— Material for the task —
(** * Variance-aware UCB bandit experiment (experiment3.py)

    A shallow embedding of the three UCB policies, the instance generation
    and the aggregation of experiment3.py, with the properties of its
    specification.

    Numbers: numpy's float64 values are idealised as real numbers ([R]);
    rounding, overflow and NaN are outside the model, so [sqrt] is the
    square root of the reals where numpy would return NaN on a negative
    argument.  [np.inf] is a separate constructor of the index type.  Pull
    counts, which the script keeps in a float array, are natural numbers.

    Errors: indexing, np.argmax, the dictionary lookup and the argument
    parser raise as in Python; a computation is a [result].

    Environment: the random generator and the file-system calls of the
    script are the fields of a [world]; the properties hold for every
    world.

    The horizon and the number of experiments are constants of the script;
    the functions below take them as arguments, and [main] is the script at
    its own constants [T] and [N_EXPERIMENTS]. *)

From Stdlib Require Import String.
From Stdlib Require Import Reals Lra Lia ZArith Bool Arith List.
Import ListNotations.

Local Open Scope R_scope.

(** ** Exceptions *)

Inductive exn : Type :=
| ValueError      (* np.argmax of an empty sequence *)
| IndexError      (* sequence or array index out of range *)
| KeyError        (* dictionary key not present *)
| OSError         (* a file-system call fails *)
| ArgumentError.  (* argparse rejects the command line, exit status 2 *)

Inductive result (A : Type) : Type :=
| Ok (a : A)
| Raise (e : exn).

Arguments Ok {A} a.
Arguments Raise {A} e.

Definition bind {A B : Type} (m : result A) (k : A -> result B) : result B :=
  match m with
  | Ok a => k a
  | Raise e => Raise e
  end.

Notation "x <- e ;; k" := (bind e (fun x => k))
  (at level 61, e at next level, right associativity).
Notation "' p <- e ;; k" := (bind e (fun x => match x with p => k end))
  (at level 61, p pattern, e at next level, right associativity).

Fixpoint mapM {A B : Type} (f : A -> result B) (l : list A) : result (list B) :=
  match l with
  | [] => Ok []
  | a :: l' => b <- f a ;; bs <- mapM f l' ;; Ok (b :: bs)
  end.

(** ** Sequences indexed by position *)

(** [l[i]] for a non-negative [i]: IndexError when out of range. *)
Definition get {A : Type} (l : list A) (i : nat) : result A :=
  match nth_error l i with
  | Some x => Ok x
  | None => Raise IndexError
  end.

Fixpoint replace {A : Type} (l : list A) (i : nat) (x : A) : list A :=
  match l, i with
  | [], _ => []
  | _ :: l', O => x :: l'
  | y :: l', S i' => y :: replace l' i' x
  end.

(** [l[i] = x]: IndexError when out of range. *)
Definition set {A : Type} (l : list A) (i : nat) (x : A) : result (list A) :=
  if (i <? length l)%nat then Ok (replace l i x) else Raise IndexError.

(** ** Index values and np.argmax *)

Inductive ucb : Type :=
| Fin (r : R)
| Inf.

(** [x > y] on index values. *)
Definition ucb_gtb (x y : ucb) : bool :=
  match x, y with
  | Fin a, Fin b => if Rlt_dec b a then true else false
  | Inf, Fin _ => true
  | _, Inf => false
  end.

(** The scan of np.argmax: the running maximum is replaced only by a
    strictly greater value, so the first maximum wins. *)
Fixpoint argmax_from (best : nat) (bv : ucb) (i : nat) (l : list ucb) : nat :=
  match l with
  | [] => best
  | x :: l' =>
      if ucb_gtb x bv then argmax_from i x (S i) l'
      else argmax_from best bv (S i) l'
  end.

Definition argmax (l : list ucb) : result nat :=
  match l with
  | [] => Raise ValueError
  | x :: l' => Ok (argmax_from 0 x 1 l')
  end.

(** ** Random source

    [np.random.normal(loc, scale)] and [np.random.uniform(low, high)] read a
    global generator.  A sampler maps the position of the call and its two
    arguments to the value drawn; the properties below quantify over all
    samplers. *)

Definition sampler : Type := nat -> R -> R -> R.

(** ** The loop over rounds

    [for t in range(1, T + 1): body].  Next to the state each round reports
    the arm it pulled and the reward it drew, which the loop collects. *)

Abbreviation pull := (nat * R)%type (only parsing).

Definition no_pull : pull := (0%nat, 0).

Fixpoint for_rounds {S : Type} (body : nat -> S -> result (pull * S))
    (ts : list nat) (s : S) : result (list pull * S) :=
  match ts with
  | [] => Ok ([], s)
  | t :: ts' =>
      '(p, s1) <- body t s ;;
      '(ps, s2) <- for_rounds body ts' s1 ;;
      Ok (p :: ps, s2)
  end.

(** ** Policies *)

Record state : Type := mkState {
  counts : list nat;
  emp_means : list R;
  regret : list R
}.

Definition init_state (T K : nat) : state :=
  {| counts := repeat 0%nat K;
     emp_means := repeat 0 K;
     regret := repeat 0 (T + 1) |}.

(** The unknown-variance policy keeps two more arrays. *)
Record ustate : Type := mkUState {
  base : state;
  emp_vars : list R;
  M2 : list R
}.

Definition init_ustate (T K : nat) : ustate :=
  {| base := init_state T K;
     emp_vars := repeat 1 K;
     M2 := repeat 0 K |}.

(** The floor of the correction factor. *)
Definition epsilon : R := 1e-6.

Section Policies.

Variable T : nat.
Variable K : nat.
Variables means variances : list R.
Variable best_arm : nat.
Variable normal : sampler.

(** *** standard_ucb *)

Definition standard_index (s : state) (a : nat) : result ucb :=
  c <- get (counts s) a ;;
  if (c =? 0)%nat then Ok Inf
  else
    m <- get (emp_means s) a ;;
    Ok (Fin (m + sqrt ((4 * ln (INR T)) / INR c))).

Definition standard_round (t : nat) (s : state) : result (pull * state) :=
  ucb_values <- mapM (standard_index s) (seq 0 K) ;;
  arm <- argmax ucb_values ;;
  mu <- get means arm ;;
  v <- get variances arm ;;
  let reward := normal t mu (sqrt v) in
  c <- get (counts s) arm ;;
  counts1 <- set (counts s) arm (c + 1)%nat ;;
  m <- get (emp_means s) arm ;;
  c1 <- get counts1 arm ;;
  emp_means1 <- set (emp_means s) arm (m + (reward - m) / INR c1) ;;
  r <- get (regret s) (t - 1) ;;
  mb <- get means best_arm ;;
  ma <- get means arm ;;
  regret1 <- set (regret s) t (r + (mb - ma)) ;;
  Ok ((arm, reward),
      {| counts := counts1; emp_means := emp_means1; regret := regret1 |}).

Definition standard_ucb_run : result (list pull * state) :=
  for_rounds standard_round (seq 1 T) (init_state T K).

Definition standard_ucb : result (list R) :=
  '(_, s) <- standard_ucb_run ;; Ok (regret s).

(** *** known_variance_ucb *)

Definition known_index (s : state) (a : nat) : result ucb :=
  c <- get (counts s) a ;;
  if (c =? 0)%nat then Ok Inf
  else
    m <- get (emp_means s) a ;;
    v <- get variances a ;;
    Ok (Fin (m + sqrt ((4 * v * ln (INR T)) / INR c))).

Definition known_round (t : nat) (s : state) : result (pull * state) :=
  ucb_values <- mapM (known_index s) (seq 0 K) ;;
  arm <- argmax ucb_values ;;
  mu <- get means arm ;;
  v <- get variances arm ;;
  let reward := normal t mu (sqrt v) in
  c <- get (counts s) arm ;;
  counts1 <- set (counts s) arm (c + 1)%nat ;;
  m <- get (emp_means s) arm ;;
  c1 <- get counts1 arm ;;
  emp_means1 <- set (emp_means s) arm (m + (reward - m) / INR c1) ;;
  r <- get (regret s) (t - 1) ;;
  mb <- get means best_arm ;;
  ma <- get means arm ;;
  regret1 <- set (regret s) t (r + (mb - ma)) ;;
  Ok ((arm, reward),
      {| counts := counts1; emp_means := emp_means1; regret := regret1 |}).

— Exercise —
Filter the records down to the lines containing the word "repeat", and copy those.

— Solution to the problem —
  {| counts := repeat 0%nat K;
     emp_means := repeat 0 K;
     regret := repeat 0 (T + 1) |}.
     emp_vars := repeat 1 K;
     M2 := repeat 0 K |}.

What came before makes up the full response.